Evaluation of the antitumor effects of Herpes simplex virus lacking ribonucleotide reductase in a murine retinoblastoma model

Purpose. To determine if an attenuated herpes simplex virus (HSV) lacking the large subunit of ribonucleotide reductase has antitumor effects in a transgenic mouse model of retinoblastoma (LHβTAg). Methods. LHβTAg mice were injected ocularly with 1 × 10⁶ pfu of the hrR3 virus and tumor sizes were measured 3 weeks later. Replication of the virus in the eye and cultured murine retinoblastoma cells was tested by titration. Distribution of the virus in tumor was measured by X-gal staining. Results. Intraocular injection of mice with hrR3 (n = 24) did not result in a significant reduction in tumor size compared to uninjected (n = 24) or PBS injected controls (n = 16).
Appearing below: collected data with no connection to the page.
(** The query graph: its nodes are the terms and the ngrams, and there is an edge from a node to
    another when the latter starts with the term that follows the former. *)
Lemma from_query_edges : ∃ g located, from_query make_ngram terms = Ok (g, located) ∧ root_node g = 0 ∧ end_node g = 1 ∧
  fits16 (nodes g) ∧ query_data (N.of_nat (length terms)) (data <$> nodes g) ∧ edges_agree (nodes g) ∧
  ∀ a b, b ∈ succ_of (nodes g) a ↔ follows (N.of_nat (length terms)) (nodes g) a b.
Proof.
  destruct add_terms_spec as (b & Hb & [Hq Hlen _ _]). unfold from_query. rewrite Hb. cbn [mbind outcome_bind].
  assert (fits16 (nodes_data b)) as Hf by (unfold fits16; lia).
  assert (N.to_nat (interned_len (nodes_data b)) = length (nodes_data b)) as ->.
  { unfold interned_len, fits16 in *. rewrite N.mod_small by lia. lia. }
  destruct (set_data_spec (nodes_data b) Hf) as (nodes & -> & Hd). cbn [mbind outcome_bind].
  assert (length nodes = length (nodes_data b)) as Hln by by rewrite <- Hd, length_fmap.
  destruct (build_initial_edges_spec (E := E) (N.of_nat (length terms)) (mkGraph 0 1 nodes)) as (g & -> & Hr & He & Hdg & Hag & Hsucc); cbn in *.
  - lia.
  - unfold fits16 in *. by rewrite Hln.
  - by rewrite Hd.
  - assert (length (QueryGraph.nodes g) = length nodes) as Hlg by by apply length_data. eexists _, _. split; [done|]. split_and!; [done..| | |done|done].
    + unfold fits16 in *. by rewrite Hlg, Hln.
    + by rewrite Hdg, Hd.
Qed.
End from_query.

(** ** Readings *)

(** A path from a node to the end, with the ids of the terms of its nodes. *)
Inductive reads (g : QueryGraph) : N → list (N * N) → Prop :=
| reads_end a : end_node g ∈ succ_of (nodes g) a → reads g a []
| reads_term a b t l : b ∈ succ_of (nodes g) a → data_of (nodes g) b = Some (Term t) → reads g b l → reads g a (term_ids t :: l).

(** Ranges of terms that follow each other from [x] to [n], each that of a node. *)
Fixpoint tiles (n : N) (nodes : list QueryNode) (x : N) (l : list (N * N)) : Prop :=
  match l with
  | [] => x = n
  | ids :: l => ids.1 = x ∧ (∃ i t, data_of nodes i = Some (Term t) ∧ term_ids t = ids) ∧ tiles n nodes (ids.2 + 1) l
  end.

Definition ranked (rank : N → nat) (bound : nat) (nodes : list QueryNode) : Prop :=
  ∀ a b, b ∈ succ_of nodes a → (rank b < rank a ≤ bound)%nat.
Definition acyclic (nodes : list QueryNode) : Prop := ∃ rank bound, ranked rank bound nodes.

Section readings.
Context (n : N) (g : QueryGraph).
Hypothesis Hend : end_node g = 1.
Hypothesis Hq : query_data n (data <$> nodes g).
Hypothesis Hsucc : ∀ a b, b ∈ succ_of (nodes g) a ↔ follows n (nodes g) a b.

Lemma node_term i t : data_of (nodes g) i = Some (Term t) → (term_ids t).1 ≤ (term_ids t).2 < n.
Proof.
  rewrite data_of_lookup. intros Hd. destruct (query_data_cases _ _ _ _ Hq Hd) as [[_ ?]|[[_ ?]|(t' & [= ->] & ?)]]; done.
Qed.

Lemma end_data i : data_of (nodes g) i = Some End ↔ i = 1.
Proof.
  rewrite data_of_lookup. split; [|intros ->; apply Hq]. intros Hd. destruct (query_data_cases _ _ _ _ Hq Hd) as [[_ ?]|[[? _]|(? & ? & _)]]; [done|lia|done].
Qed.

Lemma reads_tiles a x l : data_of (nodes g) a ≫= next_id = Some x → reads g a l ↔ tiles n (nodes g) x l.
Proof.
  intros Ha. split.
  - intros Hr. revert x Ha. induction Hr as [a H|a b t l Hb Ht _ IH]; intros x Ha; cbn.
    + apply Hsucc in H as (y & Hy & He). rewrite Hend, (proj2 (end_data 1)) in He by done. cbn in He. congruence.
    + apply Hsucc in Hb as (y & Hy & Hf). rewrite Ht in Hf. cbn in Hf. split_and!; [congruence|by exists b, t|].
      apply IH. by rewrite Ht.
  - revert a x Ha. induction l as [|ids l IH]; intros a x Ha; cbn.
    + intros ->. apply reads_end, Hsucc. exists n. split; [done|]. by rewrite Hend, (proj2 (end_data 1)).
    + intros (<- & (i & t & Hi & <-) & Hl). apply (reads_term g a i t); [|done|].
      * apply Hsucc. exists (term_ids t).1. by rewrite Hi.
      * apply (IH i ((term_ids t).2 + 1)); [by rewrite Hi|done].
Qed.

Lemma range_split x e : x ≤ e < n →
  (λ k, x + N.of_nat k) <$> seq 0 (N.to_nat (n - x)) = ids_of (x, e) ++ ((λ k, (e + 1) + N.of_nat k) <$> seq 0 (N.to_nat (n - (e + 1)))).
Proof.
  intros Hx. unfold ids_of. cbn [fst snd]. replace (N.to_nat (n - x)) with (N.to_nat (e + 1 - x) + N.to_nat (n - (e + 1)))%nat by lia.
  rewrite seq_app, fmap_app. f_equal. rewrite Nat.add_0_l, <- (Nat.add_0_r (N.to_nat (e + 1 - x))) at 1.
  rewrite <- fmap_add_seq, <- list_fmap_compose. apply list_fmap_ext. intros _ k _. cbn. lia.
Qed.

Lemma tiles_ids x l : tiles n (nodes g) x l → x ≤ n ∧ concat (ids_of <$> l) = (λ k, x + N.of_nat k) <$> seq 0 (N.to_nat (n - x)).
Proof.
  revert x. induction l as [|ids l IH]; intros x; cbn.
  - intros ->. split; [lia|]. by replace (N.to_nat (n - n)) with 0%nat by lia.
  - intros (Hx & (i & t & Hi & <-) & [_ Hl]%IH). pose proof (node_term i t Hi) as Ht. rewrite Hx in Ht. split; [lia|].
    rewrite Hl, (range_split x (term_ids t).2) by done. f_equal. destruct (term_ids t); cbn in *; congruence.
Qed.

Lemma query_acyclic : acyclic (nodes g).
Proof.
  exists (λ a, match data_of (nodes g) a ≫= next_id with Some x => S (N.to_nat (n - x)) | None => 0%nat end), (S (N.to_nat n)).
  intros a b (x & Ha & Hb)%Hsucc. rewrite Ha. destruct (data_of (nodes g) b) as [d|] eqn:Hd; [|done]. cbn in Hb |- *.
  destruct d as [t| | |]; cbn in *; [|done|done|lia]. pose proof (node_term b t Hd). injection Hb as <-. lia.
Qed.
End readings.


Module Demo.
Definition two_words : list LocatedQueryTerm := [mkLocatedTerm 0 (0, 0); mkLocatedTerm 1 (1, 1)].
Definition one_ngram (ts : list LocatedQueryTerm) : outcome unit (option LocatedQueryTerm) := Ok (Some (mkLocatedTerm 2 (0, 1))).

End Demo.
(** The [re] module and [str()], as the parser uses them:
    [compiled p] is what [self._get_compiled_pattern(p)] returns (the
    pattern compiled with [re.IGNORECASE], or [None] after [re.error] was
    logged); [re_search c s] is [c.search(s)]; [re_findall c s] is
    [c.findall(s)]; [py_str v] is [str(v)].

    [compiled] covers the patterns that [re.compile] accepts or rejects
    with [re.error], the one exception [_get_compiled_pattern] catches.  A
    pattern on which [re.compile] raises another exception ([OverflowError]
    for a repetition count beyond the limit of the engine) is outside it:
    that exception leaves [parse].  Statements that nothing is raised
    therefore name the patterns they are about as ones that compile. *)
Context {regex : Type}
  (compiled : string → option regex)
  (re_search : regex → string → option re_match)
  (re_findall : regex → string → list findall_item)
  (py_str : value → string).

(** [pattern] compiled, when [pattern] is truthy and compiles. *)
Definition compiled_pattern_of (ex : extractor) : option regex :=
  match truthy_pattern ex with
  | Some p => compiled p
  | None => None
  end.

(** [any(neg in context for neg in negation_words)] *)
Definition negated (negation_words : list string) (context : string) : bool :=
  existsb (λ neg, str_in neg context) negation_words.

(** [check_negation and negation_words] *)
Definition negation_enabled (ex : extractor) : bool :=
  ex_check_negation ex && match ex_negation_words ex with [] => false | _ => true end.

(** The loop [for kw in keywords] of the boolean branch. *)
Fixpoint keyword_scan (ex : extractor) (text_lower : string) (keywords : list string)
    : bool :=
  match keywords with
  | [] => false
  | kw :: rest =>
      if str_in kw text_lower then
        if negation_enabled ex then
          let kw_pos := str_find kw text_lower in
          let context_start := Z.max 0 (kw_pos - 15) in
          let context_end := (kw_pos + str_len kw)%Z in
          let context := str_slice text_lower context_start context_end in
          if negated (ex_negation_words ex) context
          then keyword_scan ex text_lower rest
          else true
        else true
      else keyword_scan ex text_lower rest
  end.

(** The boolean branch of [_extract_field]. *)
Definition extract_boolean (text text_lower : string) (ex : extractor) : bool :=
  let by_keywords := keyword_scan ex text_lower (ex_keywords ex) in
  match compiled_pattern_of ex with
  | Some c =>
      match re_search c text with
      | Some m =>
          if negation_enabled ex then
            let context_start := Z.max 0 (m_start m - 30) in
            let context_end := Z.min (str_len text_lower) (m_end m + 30) in
            let context := str_slice text_lower context_start context_end in
            if negated (ex_negation_words ex) context then false else true
          else true
      | None => false
      end
  | None => by_keywords
  end.

(** [date_str.strip()] on what [match.group(...)] returned. *)
Definition normalize_group (g : value) (fmt : option string) : result value :=
  match g with
  | VStr date_str =>
      Ok (match _normalize_date date_str fmt with Some r => VStr r | None => VNone end)
  | _ => Raise AttributeError
  end.

(** [LLMParser._extract_date] *)
Definition _extract_date (text : string) (ex : extractor) : result value :=
  let custom :=
    match compiled_pattern_of ex with
    | Some c => re_search c text
    | None => None
    end in
  match custom with
  | Some m => normalize_group (group1_or_0 m) (ex_format ex)
  | None =>
      let text_lower := str_lower text in
      let search_text :=
        match first_some (λ keyword, if keyword_hit text_lower keyword
                                      then Some (str_find (str_lower keyword) text_lower)
                                      else None) (ex_keywords ex) with
        | Some pos => str_slice text pos (pos + 100)
        | None => text
        end in
      Ok (match first_some
                  (λ pf : string * option string,
                     match compiled pf.1 with
                     | Some c =>
                         match re_search c search_text with
                         | Some m =>
                             match _normalize_date (group0 m) pf.2 with
                             | Some r => if String.eqb r EmptyString then None else Some r
                             | None => None
                             end
                         | None => None
                         end
                     | None => None
                     end) DATE_PATTERNS with
          | Some r => VStr r
          | None => VNone
          end)
  end.
(** * web3_auth: Keccak-256, ABI call encoding and response verification

    A shallow embedding of the C sources of the web3_auth module
    (web3_auth_standalone.c, web3_auth_from_working.c, web3_auth_fixed.c,
    test_core.c) and proofs about them.

    Conventions of the embedding.
    - A [char] or [uint8_t] is an [ascii]; [code] gives its unsigned value.
    - A C string passed as [const char*] is a [cstring]: the list of the
      characters before its terminator (so it holds no NUL).  A character
      array that the code fills by hand is a [list ascii] buffer, and [cstr]
      reads it as a C string (up to the first NUL).
    - [size_t] and [unsigned long] are 64 bits wide: arithmetic on them is on
      [Z] with the reduction modulo 2^64 written out ([size_t]).
    - [uint64_t] lanes are [Z] with the wrap-around written out ([uint64]);
      the byte view [(uint8_t * )state] is little-endian, as on the hosts the
      module is built for.
    - [malloc], [calloc], [pkg_malloc] and [curl_easy_init] are taken to
      succeed; the returns of their failure paths are not modelled. *)

From Stdlib Require Import String Ascii ZArith List Lia Bool Arith.
Import ListNotations.
Local Open Scope Z_scope.

(** ** C strings and the libc functions the module calls *)

Definition cstring := list ascii.

Definition lit (s : string) : cstring := list_ascii_of_string s.

Definition NUL : ascii := "000"%char.
Definition dquote : ascii := "034"%char.

Definition code (c : ascii) : Z := Z.of_N (N_of_ascii c).

(** Conversion of an integer to [char] / [uint8_t]: reduction modulo 256. *)
Definition chr (v : Z) : ascii := ascii_of_N (Z.to_N (v mod 256)).

Definition size_t (x : Z) : Z := x mod 2 ^ 64.

(** The C string held by a buffer: its characters up to the first NUL. *)
Fixpoint cstr (buf : list ascii) : cstring :=
  match buf with
  | [] => []
  | c :: t => if Ascii.eqb c NUL then [] else c :: cstr t
  end.

Definition strlen (s : cstring) : Z := Z.of_nat (length s).

(** Store of one character at index [i] of a buffer (nothing is stored
    outside the buffer). *)
Fixpoint poke (buf : list ascii) (i : nat) (c : ascii) : list ascii :=
  match buf, i with
  | [], _ => []
  | _ :: t, O => c :: t
  | h :: t, S k => h :: poke t k c
  end.

(** [memset(buf, c, n)], for [n] within the buffer. *)
Definition memset (buf : list ascii) (c : ascii) (n : nat) : list ascii :=
  repeat c n ++ skipn n buf.

Fixpoint starts_with (p s : cstring) : bool :=
  match p, s with
  | [], _ => true
  | _ :: _, [] => false
  | a :: p', b :: s' => Ascii.eqb a b && starts_with p' s'
  end.

(** [strstr h n]: the suffix of [h] that starts at the first occurrence of
    [n], [None] for a NULL result. *)
Fixpoint strstr (h n : cstring) : option cstring :=
  if starts_with n h then Some h
  else match h with
       | [] => None
       | _ :: t => strstr t n
       end.

(** [strchr s c]: the suffix of [s] that starts at the first [c]. *)
Fixpoint strchr (s : cstring) (c : ascii) : option cstring :=
  match s with
  | [] => None
  | a :: t => if Ascii.eqb a c then Some s else strchr t c
  end.

(** [strcmp]: the sign of the comparison, the end of a string comparing
    below every character. *)
Fixpoint strcmp (a b : cstring) : Z :=
  match a, b with
  | [], [] => 0
  | [], _ :: _ => -1
  | _ :: _, [] => 1
  | x :: a', y :: b' =>
      if Ascii.eqb x y then strcmp a' b'
      else if code x <? code y then -1 else 1
  end.
(** * add_doe_content_template: the DOE content template bot

    A shallow embedding of [add_doe_content_template.py] and the properties
    of its header detection, its section scan, its template insertion and
    its bookmark handling.

    Text is modelled by [string]; a character is a code point below 256.
    The wiki behind [pywikibot] is modelled by the read and save operations
    the bot uses, the listing API by the list of titles it answers. *)

From Stdlib Require Import String Ascii List Arith ZArith Lia Bool Sorted.
Import ListNotations.
Open Scope string_scope.
Open Scope nat_scope.
Open Scope list_scope.

(** ** Python [str] operations used by the bot *)

Module PyStr.

(** [str.isspace] on one character (code points below 256). *)
Definition isspace (c : ascii) : bool :=
  let n := nat_of_ascii c in
  ((9 <=? n) && (n <=? 13)) || ((28 <=? n) && (n <=? 32))
  || (n =? 133) || (n =? 160).

Fixpoint lstrip (s : string) : string :=
  match s with
  | EmptyString => EmptyString
  | String c s' => if isspace c then lstrip s' else s
  end.

Fixpoint rstrip (s : string) : string :=
  match s with
  | EmptyString => EmptyString
  | String c s' =>
      match rstrip s' with
      | EmptyString => if isspace c then EmptyString else String c EmptyString
      | r => String c r
      end
  end.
Neither the hrR3, nor the HSV RE6 mutant, which was previously shown to have antitumor effects in vivo, replicated in cultured murine tumor cells in vitro, compared to wild-type HSV. The hrR3 virus also did not replicate significantly in tumor cells in vivo, compared to normal eye tissue. Conclusions. These results suggest that mutant HSV lacking ribonucleotide reductase do not display oncolytic activity in the LHβTAg mouse and that this model may not be suitable for studying viral oncolysis as a therapy for retinoblastoma.